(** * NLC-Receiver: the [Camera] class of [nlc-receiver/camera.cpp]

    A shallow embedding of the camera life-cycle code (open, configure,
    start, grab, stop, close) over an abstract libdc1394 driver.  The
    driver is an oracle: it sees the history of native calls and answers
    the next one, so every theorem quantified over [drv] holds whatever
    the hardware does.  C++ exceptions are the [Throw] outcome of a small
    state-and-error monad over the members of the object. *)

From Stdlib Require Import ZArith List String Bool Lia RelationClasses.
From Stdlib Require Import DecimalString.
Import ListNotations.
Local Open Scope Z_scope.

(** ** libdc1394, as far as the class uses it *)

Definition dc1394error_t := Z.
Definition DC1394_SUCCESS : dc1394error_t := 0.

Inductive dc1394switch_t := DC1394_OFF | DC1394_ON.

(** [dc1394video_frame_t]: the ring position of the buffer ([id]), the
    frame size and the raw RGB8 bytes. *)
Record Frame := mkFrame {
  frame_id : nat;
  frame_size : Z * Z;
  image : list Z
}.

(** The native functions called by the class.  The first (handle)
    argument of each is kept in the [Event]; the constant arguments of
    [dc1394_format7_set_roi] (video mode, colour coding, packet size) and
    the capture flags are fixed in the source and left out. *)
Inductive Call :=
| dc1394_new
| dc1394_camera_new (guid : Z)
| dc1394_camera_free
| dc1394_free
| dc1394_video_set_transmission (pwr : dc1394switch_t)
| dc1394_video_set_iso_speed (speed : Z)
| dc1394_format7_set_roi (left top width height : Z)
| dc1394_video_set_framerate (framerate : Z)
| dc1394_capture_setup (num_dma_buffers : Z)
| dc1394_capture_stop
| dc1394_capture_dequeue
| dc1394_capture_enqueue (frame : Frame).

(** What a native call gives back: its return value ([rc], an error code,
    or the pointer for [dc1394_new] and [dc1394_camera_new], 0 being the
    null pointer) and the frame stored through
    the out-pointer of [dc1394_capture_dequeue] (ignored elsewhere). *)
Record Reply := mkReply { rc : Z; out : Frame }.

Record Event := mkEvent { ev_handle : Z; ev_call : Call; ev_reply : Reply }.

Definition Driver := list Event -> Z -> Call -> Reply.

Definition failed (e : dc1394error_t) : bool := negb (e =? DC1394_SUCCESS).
..........
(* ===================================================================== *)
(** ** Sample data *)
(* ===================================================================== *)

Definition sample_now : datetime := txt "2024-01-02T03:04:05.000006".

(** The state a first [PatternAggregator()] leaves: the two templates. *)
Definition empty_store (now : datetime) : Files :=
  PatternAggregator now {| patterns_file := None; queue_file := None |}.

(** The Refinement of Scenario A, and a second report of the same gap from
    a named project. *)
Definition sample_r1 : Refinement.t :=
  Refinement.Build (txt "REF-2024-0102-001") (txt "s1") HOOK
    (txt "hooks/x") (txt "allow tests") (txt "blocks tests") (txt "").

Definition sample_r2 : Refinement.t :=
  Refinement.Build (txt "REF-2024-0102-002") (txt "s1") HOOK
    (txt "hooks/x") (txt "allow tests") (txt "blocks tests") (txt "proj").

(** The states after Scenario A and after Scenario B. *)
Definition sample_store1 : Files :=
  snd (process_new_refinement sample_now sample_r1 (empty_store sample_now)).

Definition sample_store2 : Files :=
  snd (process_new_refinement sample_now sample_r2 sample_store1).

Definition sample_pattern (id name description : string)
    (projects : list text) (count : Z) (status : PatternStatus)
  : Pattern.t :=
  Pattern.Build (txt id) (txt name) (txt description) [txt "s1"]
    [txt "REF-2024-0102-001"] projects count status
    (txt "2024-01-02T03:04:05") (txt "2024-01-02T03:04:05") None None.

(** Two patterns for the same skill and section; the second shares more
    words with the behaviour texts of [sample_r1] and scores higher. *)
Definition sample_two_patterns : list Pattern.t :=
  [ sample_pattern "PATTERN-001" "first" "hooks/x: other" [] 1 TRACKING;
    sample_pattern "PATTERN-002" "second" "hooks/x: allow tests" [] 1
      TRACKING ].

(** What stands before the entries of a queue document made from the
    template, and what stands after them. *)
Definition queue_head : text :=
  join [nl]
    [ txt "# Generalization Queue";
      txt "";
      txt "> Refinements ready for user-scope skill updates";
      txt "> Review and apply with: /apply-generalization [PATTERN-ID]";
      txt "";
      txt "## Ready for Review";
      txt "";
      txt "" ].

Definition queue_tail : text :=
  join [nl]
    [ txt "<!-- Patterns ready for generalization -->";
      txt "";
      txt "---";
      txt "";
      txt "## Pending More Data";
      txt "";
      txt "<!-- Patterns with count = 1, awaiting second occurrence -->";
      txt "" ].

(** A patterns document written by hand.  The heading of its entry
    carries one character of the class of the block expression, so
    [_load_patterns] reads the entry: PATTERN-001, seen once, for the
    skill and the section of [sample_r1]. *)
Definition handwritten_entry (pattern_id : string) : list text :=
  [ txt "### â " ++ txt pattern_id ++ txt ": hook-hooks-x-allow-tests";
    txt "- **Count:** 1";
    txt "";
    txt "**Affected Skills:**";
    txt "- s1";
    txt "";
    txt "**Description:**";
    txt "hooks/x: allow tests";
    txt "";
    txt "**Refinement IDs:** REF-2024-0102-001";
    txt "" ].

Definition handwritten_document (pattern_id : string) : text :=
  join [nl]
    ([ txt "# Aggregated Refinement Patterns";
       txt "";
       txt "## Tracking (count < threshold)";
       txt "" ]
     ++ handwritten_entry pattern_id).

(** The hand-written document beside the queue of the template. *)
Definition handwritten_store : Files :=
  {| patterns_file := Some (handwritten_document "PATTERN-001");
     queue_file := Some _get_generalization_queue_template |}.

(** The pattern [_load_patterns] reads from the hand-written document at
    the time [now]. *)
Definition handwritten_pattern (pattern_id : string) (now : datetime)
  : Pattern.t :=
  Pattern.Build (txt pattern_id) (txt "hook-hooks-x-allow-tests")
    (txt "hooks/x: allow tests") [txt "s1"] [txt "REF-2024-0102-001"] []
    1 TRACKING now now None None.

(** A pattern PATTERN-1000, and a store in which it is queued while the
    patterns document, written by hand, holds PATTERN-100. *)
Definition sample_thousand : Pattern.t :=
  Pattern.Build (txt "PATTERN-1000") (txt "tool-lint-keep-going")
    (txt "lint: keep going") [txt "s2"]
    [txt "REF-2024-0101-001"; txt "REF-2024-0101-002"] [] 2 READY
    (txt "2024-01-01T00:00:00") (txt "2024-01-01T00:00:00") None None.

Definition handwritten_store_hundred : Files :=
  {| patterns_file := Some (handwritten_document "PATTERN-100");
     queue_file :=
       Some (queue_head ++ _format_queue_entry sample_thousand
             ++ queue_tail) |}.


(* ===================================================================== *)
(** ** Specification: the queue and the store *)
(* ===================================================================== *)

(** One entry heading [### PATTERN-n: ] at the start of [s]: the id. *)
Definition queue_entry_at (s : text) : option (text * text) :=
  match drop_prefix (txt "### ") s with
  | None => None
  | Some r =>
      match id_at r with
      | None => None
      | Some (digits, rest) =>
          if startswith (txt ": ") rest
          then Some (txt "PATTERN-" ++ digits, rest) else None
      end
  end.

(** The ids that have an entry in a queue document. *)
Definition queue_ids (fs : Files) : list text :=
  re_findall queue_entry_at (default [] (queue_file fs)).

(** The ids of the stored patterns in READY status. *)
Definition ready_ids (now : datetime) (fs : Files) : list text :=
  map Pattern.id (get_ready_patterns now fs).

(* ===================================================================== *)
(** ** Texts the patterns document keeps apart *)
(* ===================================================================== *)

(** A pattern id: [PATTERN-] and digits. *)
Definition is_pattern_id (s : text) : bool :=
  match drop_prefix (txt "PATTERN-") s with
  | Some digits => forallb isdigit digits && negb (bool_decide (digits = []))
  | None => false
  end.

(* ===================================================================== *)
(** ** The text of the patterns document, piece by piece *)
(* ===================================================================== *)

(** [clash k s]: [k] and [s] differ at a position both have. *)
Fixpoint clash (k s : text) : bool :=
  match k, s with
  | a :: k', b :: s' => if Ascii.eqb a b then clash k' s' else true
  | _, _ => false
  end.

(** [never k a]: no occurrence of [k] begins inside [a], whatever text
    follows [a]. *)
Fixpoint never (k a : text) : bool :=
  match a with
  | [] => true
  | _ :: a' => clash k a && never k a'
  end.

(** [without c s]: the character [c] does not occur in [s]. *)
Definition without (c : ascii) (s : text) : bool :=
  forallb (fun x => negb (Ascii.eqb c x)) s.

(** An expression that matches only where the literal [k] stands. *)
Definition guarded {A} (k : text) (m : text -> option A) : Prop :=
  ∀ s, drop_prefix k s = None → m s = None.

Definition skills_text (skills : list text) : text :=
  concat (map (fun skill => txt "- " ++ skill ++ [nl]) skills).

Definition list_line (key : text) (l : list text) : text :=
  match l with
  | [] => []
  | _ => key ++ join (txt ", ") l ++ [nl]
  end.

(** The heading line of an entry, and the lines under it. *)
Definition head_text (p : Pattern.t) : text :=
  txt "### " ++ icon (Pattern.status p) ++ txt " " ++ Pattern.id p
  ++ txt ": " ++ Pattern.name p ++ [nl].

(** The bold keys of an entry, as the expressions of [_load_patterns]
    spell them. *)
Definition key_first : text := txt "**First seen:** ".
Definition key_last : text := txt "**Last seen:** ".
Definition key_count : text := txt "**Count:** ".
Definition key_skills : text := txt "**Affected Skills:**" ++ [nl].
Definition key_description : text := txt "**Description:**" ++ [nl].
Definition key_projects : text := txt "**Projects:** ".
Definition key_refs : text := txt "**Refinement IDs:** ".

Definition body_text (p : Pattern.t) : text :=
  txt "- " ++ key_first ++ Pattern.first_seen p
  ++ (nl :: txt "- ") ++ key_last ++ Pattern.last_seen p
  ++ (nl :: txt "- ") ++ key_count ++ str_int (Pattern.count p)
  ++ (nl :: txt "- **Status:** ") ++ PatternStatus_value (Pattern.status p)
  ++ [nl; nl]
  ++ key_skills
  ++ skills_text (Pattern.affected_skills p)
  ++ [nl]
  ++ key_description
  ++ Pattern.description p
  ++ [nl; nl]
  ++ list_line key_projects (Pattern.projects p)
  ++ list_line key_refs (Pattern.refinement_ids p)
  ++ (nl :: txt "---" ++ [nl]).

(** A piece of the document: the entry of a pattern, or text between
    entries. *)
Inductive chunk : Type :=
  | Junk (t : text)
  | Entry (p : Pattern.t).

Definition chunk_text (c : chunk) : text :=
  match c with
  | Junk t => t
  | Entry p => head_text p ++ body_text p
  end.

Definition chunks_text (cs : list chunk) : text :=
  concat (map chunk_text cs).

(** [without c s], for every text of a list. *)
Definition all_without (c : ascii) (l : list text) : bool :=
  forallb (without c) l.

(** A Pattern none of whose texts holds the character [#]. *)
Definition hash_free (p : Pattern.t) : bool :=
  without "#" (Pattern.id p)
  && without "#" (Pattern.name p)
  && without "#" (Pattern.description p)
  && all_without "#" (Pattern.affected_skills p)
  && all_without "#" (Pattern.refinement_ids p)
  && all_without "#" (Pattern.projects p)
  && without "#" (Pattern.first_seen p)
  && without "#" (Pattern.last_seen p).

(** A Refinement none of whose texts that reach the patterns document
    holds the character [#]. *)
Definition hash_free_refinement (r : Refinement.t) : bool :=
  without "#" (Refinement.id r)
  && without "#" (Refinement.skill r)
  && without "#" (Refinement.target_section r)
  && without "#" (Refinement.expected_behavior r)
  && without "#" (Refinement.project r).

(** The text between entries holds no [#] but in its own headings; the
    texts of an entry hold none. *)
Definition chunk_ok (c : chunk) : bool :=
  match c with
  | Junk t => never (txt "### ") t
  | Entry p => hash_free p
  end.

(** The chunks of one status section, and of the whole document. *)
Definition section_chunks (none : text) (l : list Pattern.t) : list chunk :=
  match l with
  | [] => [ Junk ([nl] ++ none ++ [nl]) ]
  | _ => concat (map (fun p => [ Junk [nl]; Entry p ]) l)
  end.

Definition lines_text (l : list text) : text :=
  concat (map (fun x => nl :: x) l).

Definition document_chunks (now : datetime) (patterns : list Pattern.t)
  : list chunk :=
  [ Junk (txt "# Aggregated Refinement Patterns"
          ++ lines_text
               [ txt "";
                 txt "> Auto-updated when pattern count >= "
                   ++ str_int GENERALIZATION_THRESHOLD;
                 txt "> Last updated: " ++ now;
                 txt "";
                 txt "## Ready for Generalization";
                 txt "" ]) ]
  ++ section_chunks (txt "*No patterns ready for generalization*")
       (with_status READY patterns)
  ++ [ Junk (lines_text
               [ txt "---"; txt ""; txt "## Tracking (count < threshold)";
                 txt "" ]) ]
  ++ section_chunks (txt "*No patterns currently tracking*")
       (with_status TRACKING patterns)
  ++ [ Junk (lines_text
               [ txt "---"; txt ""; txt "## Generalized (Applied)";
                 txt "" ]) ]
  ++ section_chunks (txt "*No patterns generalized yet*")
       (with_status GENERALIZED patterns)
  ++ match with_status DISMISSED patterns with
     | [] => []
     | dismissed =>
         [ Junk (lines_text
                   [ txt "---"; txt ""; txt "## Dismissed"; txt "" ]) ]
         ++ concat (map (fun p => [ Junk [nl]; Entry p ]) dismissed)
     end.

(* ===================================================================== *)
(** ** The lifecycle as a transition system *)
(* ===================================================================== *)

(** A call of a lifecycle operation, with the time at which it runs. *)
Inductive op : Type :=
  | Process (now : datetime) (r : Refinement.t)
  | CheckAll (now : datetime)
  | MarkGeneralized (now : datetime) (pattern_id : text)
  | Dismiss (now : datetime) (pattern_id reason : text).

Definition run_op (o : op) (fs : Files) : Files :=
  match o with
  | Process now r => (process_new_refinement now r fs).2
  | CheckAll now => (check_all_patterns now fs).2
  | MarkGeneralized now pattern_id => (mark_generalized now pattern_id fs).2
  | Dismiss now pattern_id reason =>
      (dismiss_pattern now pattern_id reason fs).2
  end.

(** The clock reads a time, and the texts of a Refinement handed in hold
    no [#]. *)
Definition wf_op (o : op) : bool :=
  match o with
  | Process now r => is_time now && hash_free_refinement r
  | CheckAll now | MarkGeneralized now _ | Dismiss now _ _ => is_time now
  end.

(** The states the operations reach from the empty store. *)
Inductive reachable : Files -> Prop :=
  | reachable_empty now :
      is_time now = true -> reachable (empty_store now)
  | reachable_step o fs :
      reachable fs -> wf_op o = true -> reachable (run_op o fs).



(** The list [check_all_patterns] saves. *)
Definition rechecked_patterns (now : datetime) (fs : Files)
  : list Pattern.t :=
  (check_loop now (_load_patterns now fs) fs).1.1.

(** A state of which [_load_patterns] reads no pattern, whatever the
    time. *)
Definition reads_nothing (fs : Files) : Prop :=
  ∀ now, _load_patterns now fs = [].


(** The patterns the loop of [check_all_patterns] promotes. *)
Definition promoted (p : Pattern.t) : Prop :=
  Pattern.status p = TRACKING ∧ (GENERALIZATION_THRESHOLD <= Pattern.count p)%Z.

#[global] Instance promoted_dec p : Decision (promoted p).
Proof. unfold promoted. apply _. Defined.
..........
— Work task —
Above are the records; repeat exactly the lines from the one holding "(** * NLC-Receiver: the" down to the one holding "Inductive dc1394switch_t := DC1394_OFF", end lines included.

— Solution for this problem —
(** * NLC-Receiver: the [Camera] class of [nlc-receiver/camera.cpp]

    A shallow embedding of the camera life-cycle code (open, configure,
    start, grab, stop, close) over an abstract libdc1394 driver.  The
    driver is an oracle: it sees the history of native calls and answers
    the next one, so every theorem quantified over [drv] holds whatever
    the hardware does.  C++ exceptions are the [Throw] outcome of a small
    state-and-error monad over the members of the object. *)

From Stdlib Require Import ZArith List String Bool Lia RelationClasses.
From Stdlib Require Import DecimalString.
Import ListNotations.
Local Open Scope Z_scope.

(** ** libdc1394, as far as the class uses it *)

Definition dc1394error_t := Z.
Definition DC1394_SUCCESS : dc1394error_t := 0.

Inductive dc1394switch_t := DC1394_OFF | DC1394_ON.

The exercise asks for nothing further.